In December 2020, actor-turned-politician Kamal Hasan, leader of the Makkal Needhi Maiyam, while unveiling his party’s seven-point ‘Governance and Economic Agenda’, announced his commitment to women’s empowerment by recognising their work at home “through payment for their work at home which hitherto has been unrecognised and unmonetised”.

Though one can sense the sincerity in his idea, there are serious problems with the notion of “salary” and household care work being seen as a “job”. Nonetheless, in the past few days, this issue has been picked up by both DMK and AIADMK — the former announcing ₹1,000 for ration card holding homemakers and the latter assures ₹1,500 for homemakers plus LPG cylinders. Recognising unpaid household work is the first step for women’s empowerment and should be welcome. But monetising care by giving providers a salary is essentially disempowerment as it institutionalises the patriarchal norms of women being care givers and negates the progress made so far in gender equality. However, the fact that women’s household work has come to the centre-stage is a positive development. It is up to the people to use the momentum and make politicians go beyond monetising care to ensure a more sustainable path for gender equality in Tamil Nadu.

Burden on women

As in past crises in the current pandemic crisis too, the burden of adjustment of economic crises and recovery is disproportionately borne by women, as research by feminist economists shows. The austerity policies of the 1980s as well as after 2008 crisis, increased casualisation of labour force with more women taking on temporary and precarious employment. During recessions, women take on additional jobs that are flexible and often part-time to support the family.
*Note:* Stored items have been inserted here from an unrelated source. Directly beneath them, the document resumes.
(* ===== verification/SkipListSpec.v ===== *)
(** * SkipListSpec: the operations of a skip list against the list it holds

    Insertion and deletion keep [zsl_repr], spans included, and put in or take
    out one item; ranges and ranks are those of the list. *)

From Stdlib Require Import Sorting.Sorted.
From S2P Require Import Prelude.
From S2P Require Import SkipList.
From S2P Require Import SkipListInv.
Local Open Scope Z_scope.

(** Cells of different levels are different. *)
Ltac ne_cell :=
  let E := fresh "E" in intros E; injection E; intros; lia.

(** ** Loops over the levels *)
Lemma level_ok_ext i ls ls' ts :
  (∀ p, ls' !! (p, i) = ls !! (p, i)) -> level_ok i ls ts -> level_ok i ls' ts.
Proof. intros E Hok A p h B ET Hh. rewrite E. by eapply Hok. Qed.

Lemma alloc_levels_lookup x k ls p j :
  alloc_levels x k ls !! (p, j) =
  if decide (p = x ∧ (j < k)%nat) then Some (ZLevel None 0) else ls !! (p, j).
Proof.
  induction k as [|k IH]; cbn [alloc_levels]; [by rewrite decide_False by lia|].
  destruct (decide ((x, k) = (p, j))) as [[= <- <-]|Hne].
  - rewrite lookup_insert_eq, decide_True by (split; [done|lia]). done.
  - rewrite lookup_insert_ne, IH by done.
    destruct (decide (p = x ∧ (j < k)%nat)) as [[-> ?]|Hn].
    + rewrite decide_True by (split; [done|lia]). done.
    + rewrite decide_False; [done|]. intros [-> ?]. apply Hn. split; [done|].
      destruct (decide (j = k)) as [->|]; [by destruct Hne|lia].
Qed.

Section loops.
Context {S : Type}.
Implicit Types (m : zmem S).

Lemma store_level_ok m p i c0 c :
  zlevels m !! (p, i) = Some c0 ->
  store_level m p i c = Some (ZMem (znodes m) (<[(p, i) := c]> (zlevels m))).
Proof. intros E. unfold store_level, level_at. by rewrite E. Qed.

Lemma grow_levels_ok k m h i len :
  (∀ j, (i <= j < i + k)%nat -> ∃ s, zlevels m !! (h, j) = Some (ZLevel None s)) ->
  ∃ m', grow_levels k m h i len = Some m' ∧ znodes m' = znodes m ∧
    ∀ p j, zlevels m' !! (p, j) =
      if decide (p = h ∧ (i <= j < i + k)%nat) then Some (ZLevel None len) else zlevels m !! (p, j).
Proof.
  revert m i. induction k as [|k IH]; intros m i Hh; cbn [grow_levels].
  - exists m. split_and!; [done..|]. intros p j. by rewrite decide_False by lia.
  - destruct (Hh i) as [s Hs]; [lia|]. unfold level_at. rewrite Hs. cbn [mbind option_bind forward].
    rewrite (store_level_ok _ _ _ _ _ Hs). cbn [mbind option_bind].
    destruct (IH (ZMem (znodes m) (<[(h, i) := ZLevel None len]> (zlevels m))) (Datatypes.S i))
      as (m' & -> & Hn & Hl).
    { intros j Hj. cbn [zlevels]. rewrite lookup_insert_ne by ne_cell. apply Hh. lia. }
    exists m'. split_and!; [done..|]. intros p j. rewrite Hl. cbn [zlevels].
    destruct (decide (p = h ∧ (Datatypes.S i <= j < Datatypes.S i + k)%nat)) as [[-> ?]|Hn1].
    + rewrite decide_True by (split; [done|lia]). done.
    + destruct (decide ((h, i) = (p, j))) as [[= <- <-]|Hne].
      * rewrite lookup_insert_eq, decide_True by (split; [done|lia]). done.
      * rewrite lookup_insert_ne, decide_False; [done| |done]. intros [-> ?].
        destruct (decide (i = j)) as [->|]; [done|]. apply Hn1. split; [done|lia].
Qed.

Lemma link_levels_ok k m ups n lv P Q i :
  NoDup (P ++ Q).*1 -> n ∉ (P ++ Q).*1 -> (i + k <= lv)%nat ->
  Z.of_nat (length (P ++ Q)) < 2 ^ 32 ->
  (∀ j, (i <= j < i + k)%nat -> is_Some (zlevels m !! (n, j))) ->
  (∀ j, (i <= j < i + k)%nat -> level_ok j (zlevels m) (P ++ Q) ∧
     ∃ u r, ups !! j = Some (u, r) ∧ upd_ok j P u r) ->
  ∃ m', link_levels k m ups n (Z.of_nat (length P) - 1) i = Some m' ∧ znodes m' = znodes m ∧
    (∀ j, (i <= j < i + k)%nat -> level_ok j (zlevels m') (P ++ (n, lv) :: Q)) ∧
    (∀ j p, ¬ (i <= j < i + k)%nat -> zlevels m' !! (p, j) = zlevels m !! (p, j)).
Proof.
  intros Hnd Hn Hlv Hsmall. revert m i Hlv. induction k as [|k IH]; intros m i Hlv Hcell Hlev;
    cbn [link_levels]; [exists m; split_and!; [done..|lia|done]|].
  destruct (Hlev i) as (Hok & u & r & Hu & Hupd); [lia|].
  rewrite Hu. cbn [mbind option_bind]. unfold level_at. rewrite (upd_ok_cell _ _ _ _ _ _ Hok Hupd).
  cbn [mbind option_bind forward span].
  destruct (Hcell i) as [c0 Hc0]; [lia|]. rewrite (store_level_ok _ _ _ _ _ Hc0).
  cbn [mbind option_bind].
  assert (u ≠ n) as Hun.
  { intros ->. apply Hn. destruct Hupd as (h & A & B & -> & _). rewrite !fmap_app, !elem_of_app.
    left. right. by left. }
  erewrite store_level_ok; cycle 1.
  { cbn [zlevels]. rewrite lookup_insert_ne by congruence. by apply upd_ok_cell. }
  cbn [mbind option_bind znodes zlevels].
  assert (0 <= Z.of_nat (length P) - 1 - r < Z.of_nat (length P)) as Hd.
  { destruct Hupd as (h & A & B & -> & _ & _ & ->). rewrite length_app. cbn [length]. lia. }
  rewrite length_app in Hsmall. pose proof (fwd_span i Q) as Hsp.
  rewrite (u32_small (Z.of_nat (length P) - 1 - r)) by lia.
  rewrite (u32_small (_ + 1)), u64_small by lia.
  rewrite Z.add_simpl_r.
  pose proof (link_one i (zlevels m) P Q n lv u r Hnd Hn ltac:(lia) Hok Hupd) as Hnew.
  destruct (IH (ZMem (znodes m) (<[(u, i) := ZLevel (Some n) (Z.of_nat (length P) - 1 - r + 1)]>
      (<[(n, i) := ZLevel (forward (fwd i Q)) (span (fwd i Q))]> (zlevels m)))) (Datatypes.S i))
    as (m' & -> & Hns & Hin & Hout).
  { lia. }
  { intros j Hj. cbn [zlevels]. rewrite !lookup_insert_ne by ne_cell. apply Hcell. lia. }
  { intros j Hj. cbn [zlevels]. destruct (Hlev j) as [Hokj Huj]; [lia|]. split; [|done].
    apply level_ok_insert_ne; [lia|]. by apply level_ok_insert_ne; [lia|]. }
  exists m'. split_and!; [done..| |].
  - intros j Hj. destruct (decide (j = i)) as [->|]; [|apply Hin; lia].
    apply (level_ok_ext _ _ _ _ (λ p, Hout i p ltac:(lia))). exact Hnew.
  - intros j p Hj. rewrite Hout by lia. cbn [zlevels].
    by rewrite !lookup_insert_ne by ne_cell.
Qed.

Lemma bump_spans_ok k m ups n lv P Q i :
  NoDup (P ++ Q).*1 -> (lv <= i)%nat -> Z.of_nat (length (P ++ Q)) < 2 ^ 32 ->
  (∀ j, (i <= j < i + k)%nat -> level_ok j (zlevels m) (P ++ Q) ∧
     ∃ u r, ups !! j = Some (u, r) ∧ upd_ok j P u r) ->
  ∃ m', bump_spans k m ups i = Some m' ∧ znodes m' = znodes m ∧
    (∀ j, (i <= j < i + k)%nat -> level_ok j (zlevels m') (P ++ (n, lv) :: Q)) ∧
    (∀ j p, ¬ (i <= j < i + k)%nat -> zlevels m' !! (p, j) = zlevels m !! (p, j)).
Proof.
  intros Hnd Hlv Hsmall. revert m i Hlv. induction k as [|k IH]; intros m i Hlv Hlev;
    cbn [bump_spans]; [exists m; split_and!; [done..|lia|done]|].
  destruct (Hlev i) as (Hok & u & r & Hu & Hupd); [lia|].
  rewrite Hu. cbn [mbind option_bind]. unfold level_at.
  pose proof (upd_ok_cell _ _ _ _ _ _ Hok Hupd) as Hc. rewrite Hc.
  cbn [mbind option_bind forward span]. rewrite (store_level_ok _ _ _ _ _ Hc). cbn [mbind option_bind].
  assert (0 <= Z.of_nat (length P) - 1 - r < Z.of_nat (length P)) as Hd.
  { destruct Hupd as (h & A & B & -> & _ & _ & ->). rewrite length_app. cbn [length]. lia. }
  rewrite length_app in Hsmall. pose proof (fwd_span i Q) as Hsp. rewrite u64_small by lia.
  pose proof (bump_one i (zlevels m) P Q n lv u r Hnd Hlv Hok Hupd) as Hnew.
  destruct (IH (ZMem (znodes m) (<[(u, i) := ZLevel (forward (fwd i Q))
      (span (fwd i Q) + (Z.of_nat (length P) - 1 - r) + 1)]> (zlevels m))) (Datatypes.S i))
    as (m' & -> & Hns & Hin & Hout).
  { lia. }
  { intros j Hj. cbn [zlevels]. destruct (Hlev j) as [Hokj Huj]; [lia|]. split; [|done].
    by apply level_ok_insert_ne; [lia|]. }
  exists m'. split_and!; [done..| |].
  - intros j Hj. destruct (decide (j = i)) as [->|]; [|apply Hin; lia].
    apply (level_ok_ext _ _ _ _ (λ p, Hout i p ltac:(lia))). exact Hnew.
  - intros j p Hj. rewrite Hout by lia. cbn [zlevels].
    by rewrite !lookup_insert_ne by ne_cell.
Qed.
Also macroeconomic recovery policies focus solely on the economy itself — tax, credit, and labour or capital market policies to incentivise firms, banks, production sectors etc, and also the need for market reforms.

However, we fail to go beyond the proximate causes of growth and see how unpaid care and social reproduction at home and in the community are the ultimate adjustment variables that underpin the effectiveness of these policies and bring back growth. Economic growth ultimately depends on labour productivity and human capital accumulation, both of which are nourished, replenished and reinforced by women’s household unpaid care, in the short and long run.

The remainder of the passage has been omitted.